Liddle’s Syndrome: A Case Report
Meta Phoojaroenchanachai MD*,
Peera Buranakitjaroen MD, D.Phil*, Chanin Limwongse MD**
Affiliation :
* Division of Hypertension, Department of Medicine, Faculty of Medicine Siriraj Hospital,
Mahidol University, Bangkok, Thailand
** Division of Molecular Genetics, Department of Research and Development, Faculty of Medicine Siriraj Hospital,
Mahidol University, Bangkok, Thailand
A thirty-eight years old female presented with frequent proximal weakness, severe hypertension, and persistent
kaliuresis despite hypokalemia. After normalized serum potassium level, hyporeninemic hypoaldosteronism was detected.

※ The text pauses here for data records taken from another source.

Lemma calculateSearchRange_facts (now : Date) (participants : list ParticipantCalendar) :
  (AnalyzeRoute.calculateSearchRange now participants = None
   <-> Forall (fun p => events p = []) participants)
  /\ (forall searchRange,
        AnalyzeRoute.calculateSearchRange now participants = Some searchRange ->
        MeetingScheduler.startOfDay now <= range_start searchRange
        /\ MeetingScheduler.startOfDay (range_start searchRange) = range_start searchRange
        /\ range_start searchRange + 30 * MS_PER_DAY <= range_end searchRange
        /\ Forall (fun p =>
                     Forall (fun e => ev_start e <= range_end searchRange
                                      /\ ev_end e <= range_end searchRange)
                            (events p))
                  participants).
Proof.
  unfold AnalyzeRoute.calculateSearchRange.
  assert (Hinit : spans (None, None) []) by constructor.
  pose proof (fold_widen_spans participants (None, None) [] Hinit) as Hsp.
  cbn [app] in Hsp.
  destruct (fold_left AnalyzeRoute.widen participants (None, None))
    as [[earliest|] [latest|]]; cbn [spans] in Hsp; try contradiction.
  - destruct Hsp as [Hsome Hall]. split; [split; [discriminate | tauto]|].
    intros searchRange H. inversion H; subst; clear H. cbn [range_start range_end].
    set (today := MeetingScheduler.startOfDay now).
    set (searchStart := if today <? earliest then MeetingScheduler.startOfDay earliest
                        else today).
    assert (Hstart : today <= searchStart
                     /\ MeetingScheduler.startOfDay searchStart = searchStart).
    { subst searchStart. destruct (today <? earliest) eqn:Hlt.
      - apply Z.ltb_lt in Hlt. split; [|apply startOfDay_idempotent].
        replace today with (MeetingScheduler.startOfDay today)
          by (subst today; apply startOfDay_idempotent).
        apply startOfDay_monotone. lia.
      - split; [lia|]. subst today. apply startOfDay_idempotent. }
    destruct Hstart as [Hge Hidem].
    set (defaultEnd := RecurrenceExpander.addDays searchStart 30).
    assert (Hend : defaultEnd
                   <= (if defaultEnd <? latest then MeetingScheduler.endOfDay latest
                       else MeetingScheduler.endOfDay defaultEnd)
                   /\ latest
                      <= (if defaultEnd <? latest then MeetingScheduler.endOfDay latest
                          else MeetingScheduler.endOfDay defaultEnd)).
    { destruct (defaultEnd <? latest) eqn:Hlt;
        [apply Z.ltb_lt in Hlt | apply Z.ltb_ge in Hlt].
      - pose proof (endOfDay_ge latest). lia.
      - pose proof (endOfDay_ge defaultEnd). lia. }
    destruct Hend as [Hend1 Hend2].
    split; [exact Hge|]. split; [exact Hidem|]. split.
    + exact Hend1.
    + eapply Forall_impl; [|exact Hall]. intros p Hp. cbv beta in Hp.
      eapply Forall_impl; [|exact Hp]. intros e He. cbv beta in He.
      split; [apply Z.le_trans with latest | apply Z.le_trans with latest];
        solve [lia | exact Hend2].
  - split; [split; [intros _; exact Hsp | reflexivity]|]. discriminate.
Qed.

Pedigree study supported an autosomal dominant inherited disease. A causative mutation for Liddle’s syndrome (LS) in this
patient was identified to be a novel frameshift mutation. DNA sequencing resulted in exon 13 of SCNN1B gene: SCNN1B
NM_000336.2:c.1724_1730dupGGCCCAC [p.Pro575Argfs*17]. Since LS is a rare existing clinical syndrome in Thailand,
correct diagnosis should be confirmed by genetic studies. Therefore, proper management could be given.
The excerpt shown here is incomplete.